Whatever those responses, there are likely to be adverse consequences for many research undertakings, from university departments to corporate laboratories. The cost of capital, and the timescales of return expected on investment, will change the outlook for industry. Changed economic expectations may have an impact on the way investments in education are seen. In this special report, Nature looks at the current impacts and future trends in academia, industry and government — and at the particular problems and opportunities in energy research.
If history is any guide, the worldwide research enterprise could survive this downturn comparatively well. Total research and development (R&D) spending by both government and industry rose at a fairly steady rate through major recessions in the early 1980s and 1990s, as well as through the 'dot-com' bust in the early 2000s (see Financial trends). So did the total number of researchers (see Trends in employment and graduate recruitment). Certainly these trends are far less volatile than those seen in the stock markets (see Financial trends).
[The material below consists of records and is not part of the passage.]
(** The text before the separator is a prefix of the whole text. *)
Lemma beforeSeparator_prefix (sep s : string) :
  String.prefix (beforeSeparator sep s) s = true.
Proof.
  induction s as [|c s IH]; cbn [beforeSeparator].
  - now destruct (String.prefix sep EmptyString).
  - destruct (String.prefix sep (String c s)); [reflexivity|].
    simpl. destruct (Ascii.ascii_dec c c); [exact IH|congruence].
Qed.

Lemma existsb_eqb_In (x : string) (l : list string) :
  existsb (String.eqb x) l = true <-> In x l.
Proof.
  rewrite existsb_exists. split.
  - intros (y & Hy & Heq). apply String.eqb_eq in Heq. now subst.
  - intros Hx. exists x. split; [exact Hx|apply String.eqb_refl].
Qed.

(** X2.  [hasPermission] grants a permission exactly when the set of the
    user's permissions is present and not empty and either contains "*" or
    contains an entry whose text before its first ".*" is a prefix of the
    requested permission.  The exact-match test adds nothing to that, and
    the match is by prefix of characters, not by dotted segment. *)
Theorem hasPermission_iff (userPermissions : option (list string)) (permission : string) :
  hasPermission userPermissions permission = true <->
  exists permissions,
    userPermissions = Some permissions /\ permissions <> [] /\
    (In "*" permissions \/
     exists p, In p permissions /\
               String.prefix (beforeSeparator ".*" p) permission = true).
Proof.
  unfold hasPermission. destruct userPermissions as [permissions|].
  2:{ split; [discriminate|]. intros (l & Hl & _). discriminate. }
  destruct permissions as [|q rest].
  { split; [discriminate|]. intros (l & Hl & Hne & _). injection Hl as <-. congruence. }
  cbn [List.length Nat.eqb].
  rewrite !orb_true_iff, !existsb_eqb_In, existsb_exists. split.
  - intros H. exists (q :: rest). split; [reflexivity|]. split; [discriminate|].
    destruct H as [[Hexact|Hstar]|Hsome]; [right|left|right]; auto.
    exists permission. split; [exact Hexact|].
    eapply prefix_trans; [apply beforeSeparator_prefix|apply prefix_refl].
  - intros (l & Hl & _ & H). injection Hl as <-.
    destruct H as [Hstar|Hsome]; auto.
Qed.

(** X3.  Permissions only add up: whatever a set of permissions grants is
    also granted by every set that contains it. *)
Theorem hasPermission_monotone (permissions more : list string) (permission : string) :
  incl permissions more ->
  hasPermission (Some permissions) permission = true ->
  hasPermission (Some more) permission = true.
Proof.
  intros Hincl Hgranted.
  apply hasPermission_iff in Hgranted as (l & Hl & Hne & H). injection Hl as <-.
  apply hasPermission_iff. exists more. split; [reflexivity|]. split.
  - destruct permissions as [|p rest]; [congruence|].
    intros ->. exact (Hincl p (or_introl eq_refl)).
  - destruct H as [Hstar|(p & Hp & Hpre)]; [left; auto|right; exists p; auto].
Qed.

Lemma hasPermission_iff_witness :
  hasPermission (Some ["tasks.*"; "attendance.record"]) "tasks.create" = true /\
  hasPermission (Some ["tasks.*"; "attendance.record"]) "tasksadmin" = true /\
  hasPermission (Some ["tasks.*"; "attendance.record"]) "reports.generate" = false.
Proof.
  split; [|split].
  - apply hasPermission_iff. eexists. split; [reflexivity|]. split; [discriminate|].
    right. exists "tasks.*". split; [now left|reflexivity].
  - apply hasPermission_iff. eexists. split; [reflexivity|]. split; [discriminate|].
    right. exists "tasks.*". split; [now left|reflexivity].
  - reflexivity.
Defined.

Lemma hasPermission_monotone_witness :
  hasPermission (Some ["reports.view"; "attendance.record"]) "attendance.record" = true.
Proof.
  apply (hasPermission_monotone ["attendance.record"]).
  - intros p [<-|[]]. right. now left.
  - reflexivity.
Defined.

(** ** Recording an attendance *)

Section RecordingFacts.

Context {math : MathLib}.
Variable app : App.

(** The verdicts of [verifyAttendance] by method: the level that goes with
    each, and where a location can come from. *)
Lemma verifyAttendance_verdict (type : string) (v : Verification) :
  verifyAttendance (core app) type = Ok v ->
  ((method v = "gps" /\ md_verificationLevel (metadata v) = Some "high") \/
   (method v = "manual" /\ md_verificationLevel (metadata v) = Some "low") \/
   (method v = "manual_fallback" /\ md_verificationLevel (metadata v) = None)) /\
  (location v <> None -> gpsAccepted (core app) = true).
Proof.
  intros Hv. pose proof (verifyAttendance_run (core app) type) as Hrun.
  destruct (verifyAttendancePattern (core app) type);
    [destruct (gpsAccepted (core app)) eqn:Hgps|];
    destruct (modals_show (core app) 0%nat) as [[]|e0];
    try destruct (modals_show (core app) 1%nat) as [[]|e1];
    try (rewrite Hv in Hrun; discriminate Hrun);
    destruct Hrun as (v' & Hv' & Hrun); rewrite Hv in Hv';
    injection Hv' as <-; intuition congruence.
Qed.

(** A record does not get among the effects on the paths that end before
    the attendance store is reached. *)
Ltac no_record_stored :=
  cbn [snd]; repeat rewrite in_app_iff; cbn [In];
  intros Hin; left;
  repeat match goal with
         | H : _ \/ _ |- _ => destruct H
         | H : False |- _ => contradiction
         | H : _ = attendance_record _ |- _ => try discriminate H
         end; auto.

(** The effects of one call, by cases. *)
Ltac run_recordAttendance :=
  unfold recordAttendance, try_catchM, recordAttendance_try, recordAttendance_catch,
    updateAttendanceTable, try_catchM, bind, await, emit, modify, throw, ret.

(** X4.  [recordAttendance] hands a record to the attendance store only for
    an authenticated user who holds the permission "attendance.record" and
    whose verification came back verified; the record is the one
    [createAttendanceRecord] builds from that verdict. *)
Theorem recordAttendance_records_only_verified
    (type : string) (trace : list Effect) (record : NewAttendanceRecord) :
  In (attendance_record record) (snd (recordAttendance app type trace)) ->
  In (attendance_record record) trace \/
  exists id v,
    currentUser (core app) = Some id /\
    hasPermission (userPermissions app) "attendance.record" = true /\
    verifyAttendance (core app) type = Ok v /\
    verified v = true /\
    createAttendanceRecord app type v = Ok record.
Proof.
  run_recordAttendance. unfold createAttendanceRecord.
  destruct (currentUser (core app)) as [id|] eqn:Hid; cbn [negb];
    [destruct (hasPermission (userPermissions app) "attendance.record") eqn:Hperm;
     cbn [negb];
     [destruct (verifyAttendance (core app) type) as [v|rejection] eqn:Hv;
      [destruct (verified v) eqn:Hverified; cbn [negb]|]|]|].
  - set (record' := {| nr_id := generateId app |}).
    intros Hin.
    assert (Hrec : In (attendance_record record) trace \/ record = record').
    { destruct (attendance_record_outcome app record') as [saved|e];
        [destruct (ui_updateAttendanceStatus_outcome app);
         [destruct (attendance_getUserAttendance (core app) id 30);
          [destruct (tableRenderer_outcome app)|];
          destruct (notifications_send_outcome app)|]|];
        cbn [snd] in Hin; repeat rewrite in_app_iff in Hin; cbn [In] in Hin;
        repeat match goal with
               | H : _ \/ _ |- _ => destruct H
               | H : False |- _ => contradiction
               | H : attendance_record _ = attendance_record _ |- _ =>
                   injection H as <-
               | H : _ = attendance_record _ |- _ => try discriminate H
               end; auto. }
    destruct Hrec as [Hold| ->]; [now left|]. right. exists id, v. auto.
  - no_record_stored.
  - no_record_stored.
  - no_record_stored.
  - no_record_stored.
Qed.

(** X5.  Whatever happens, the last thing [recordAttendance] does is to
    hide the loading state; when it rejects, it has shown the message of
    the error as an "error" notification and rejects with that same error;
    when it resolves, the attendance store accepted the record it returns
    and the success notification was shown. *)
Theorem recordAttendance_finally (type : string) (trace : list Effect) :
  exists effects,
    snd (recordAttendance app type trace) = (trace ++ effects ++ [ui_hideLoading])%list /\
    (forall error,
        fst (recordAttendance app type trace) = Throw error ->
        In (notifications_show error "error") effects) /\
    (forall savedRecord,
        fst (recordAttendance app type trace) = Ok savedRecord ->
        (exists record, In (attendance_record record) effects /\
                        attendance_record_outcome app record = Ok savedRecord) /\
        In (notifications_show
              ((if (type =? "check_in")%string then "ورود" else "خروج") ++
               " با موفقیت ثبت شد") "success") effects).
Proof.
  run_recordAttendance. unfold createAttendanceRecord.
  destruct (currentUser (core app)) as [id|] eqn:Hid; cbn [negb];
    [destruct (hasPermission (userPermissions app) "attendance.record") eqn:Hperm;
     cbn [negb];
     [destruct (verifyAttendance (core app) type) as [v|rejection];
      [destruct (verified v) eqn:Hverified; cbn [negb];
       [set (record' := {| nr_id := generateId app |});
        destruct (attendance_record_outcome app record') as [saved|e] eqn:Hsaved;
        [destruct (ui_updateAttendanceStatus_outcome app);
         [destruct (attendance_getUserAttendance (core app) id 30);
          [destruct (tableRenderer_outcome app)|];
          destruct (notifications_send_outcome app)|]|]|]|]|]|];
    cbn [fst snd]; repeat rewrite <- List.app_assoc; cbn [List.app];
    lazymatch goal with
    | |- exists effects, (trace ++ ?l)%list = _ /\ _ => exists (removelast l)
    end;
    (split; [reflexivity|]); cbn [removelast]; split;
    try (intros ? [=]; subst); try (intros ? H; discriminate H);
    cbn [In]; try tauto;
    (split; [exists record'; split; [|exact Hsaved]|]); cbn [In]; tauto.
Qed.

(** X6.  Storing the record and refreshing the display are not atomic: when
    the attendance store accepts the record and the status display then
    rejects, [recordAttendance] rejects with that error although the
    record has been stored. *)
Theorem recordAttendance_stored_then_rejected
    (type : string) (trace : list Effect) (id : Z) (v : Verification)
    (record savedRecord : NewAttendanceRecord) (error : string) :
  currentUser (core app) = Some id ->
  hasPermission (userPermissions app) "attendance.record" = true ->
  verifyAttendance (core app) type = Ok v ->
  verified v = true ->
  createAttendanceRecord app type v = Ok record ->
  attendance_record_outcome app record = Ok savedRecord ->
  ui_updateAttendanceStatus_outcome app = Throw error ->
  fst (recordAttendance app type trace) = Throw error /\
  In (attendance_record record) (snd (recordAttendance app type trace)) /\
  In (notifications_show error "error") (snd (recordAttendance app type trace)).
Proof.
  intros Hid Hperm Hv Hverified Hrecord Hsaved Hui.
  run_recordAttendance.
  rewrite Hid, Hperm, Hv, Hverified, Hrecord, Hsaved, Hui. cbn [negb fst snd].
  split; [reflexivity|]. repeat rewrite in_app_iff. cbn [In]. tauto.
Qed.

(** X7.  The level written into an attendance record follows the method of
    the verdict: "high" with method "gps", "low" with "manual", and
    "unknown" with "manual_fallback", for which the verdict carries no
    level.  A record carries a location only if the GPS step accepted the
    location. *)
Theorem createAttendanceRecord_level
    (type : string) (v : Verification) (record : NewAttendanceRecord) :
  verifyAttendance (core app) type = Ok v ->
  createAttendanceRecord app type v = Ok record ->
  ((rv_method (nr_verification record) = "gps" /\
    rv_level (nr_verification record) = "high") \/
   (rv_method (nr_verification record) = "manual" /\
    rv_level (nr_verification record) = "low") \/
   (rv_method (nr_verification record) = "manual_fallback" /\
    rv_level (nr_verification record) = "unknown")) /\
  (nr_location record <> None -> gpsAccepted (core app) = true).
Proof.
  intros Hv Hrecord.
  destruct (verifyAttendance_verdict type v Hv) as (Hlevel & Hloc).
  unfold createAttendanceRecord in Hrecord.
  destruct (currentUser (core app)); [|discriminate].
  injection Hrecord as <-. cbn [nr_verification rv_method rv_level nr_location].
  split.
  - destruct Hlevel as [(-> & ->)|[(-> & ->)|(-> & ->)]]; tauto.
  - intros Hsome. apply Hloc. now destruct (location v).
Qed.

End RecordingFacts.

Lemma recordAttendance_records_only_verified_witness :
  exists v record,
    verifyAttendance (core (Sessions.employee Examples.inRangeOnTime)) "check_in" = Ok v /\
    verified v = true /\
    createAttendanceRecord (Sessions.employee Examples.inRangeOnTime) "check_in" v
      = Ok record.
Proof.
  edestruct (@recordAttendance_records_only_verified rationalMath
               (Sessions.employee Examples.inRangeOnTime) "check_in" [])
    as [[]|(id & v & _ & _ & Hv & Hverified & Hrecord)].
  - vm_compute. right. left. reflexivity.
  - exists v. eexists. split; [exact Hv|]. split; [exact Hverified|exact Hrecord].
Defined.

Lemma recordAttendance_stored_then_rejected_witness :
  fst (recordAttendance (Sessions.brokenDisplay Examples.inRangeOnTime) "check_in" [])
    = Throw "display" /\
  exists record,
    In (attendance_record record)
       (snd (recordAttendance (Sessions.brokenDisplay Examples.inRangeOnTime)
               "check_in" [])).
Proof.
  edestruct (@recordAttendance_stored_then_rejected rationalMath
               (Sessions.brokenDisplay Examples.inRangeOnTime) "check_in" [] 7)
    as (Hthrow & Hstored & _).
  - reflexivity.
  - reflexivity.
  - vm_compute. reflexivity.
  - reflexivity.
  - reflexivity.
  - reflexivity.
  - reflexivity.
  - split; [exact Hthrow|]. eexists. exact Hstored.
Defined.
However, it remains to be seen whether that pattern will persist. And in any case, such aggregate figures can hide a great deal of turmoil and uncertainty felt by those living through the crisis. Nowhere is this more obvious than in the pharmaceutical and biotechnology industries. Large companies with well-established product lines seem to be in relatively good shape for the moment; sales may well drop during the downturn, but will not go to zero. Most major pharmaceutical companies have fairly copious cash — enough to be looking for acquisitions among the less fortunate. Meanwhile, the few larger biotech companies that already have products in the market — such as Amgen in Thousand Oaks, California, which reported strong earnings last month — are weathering the storm well.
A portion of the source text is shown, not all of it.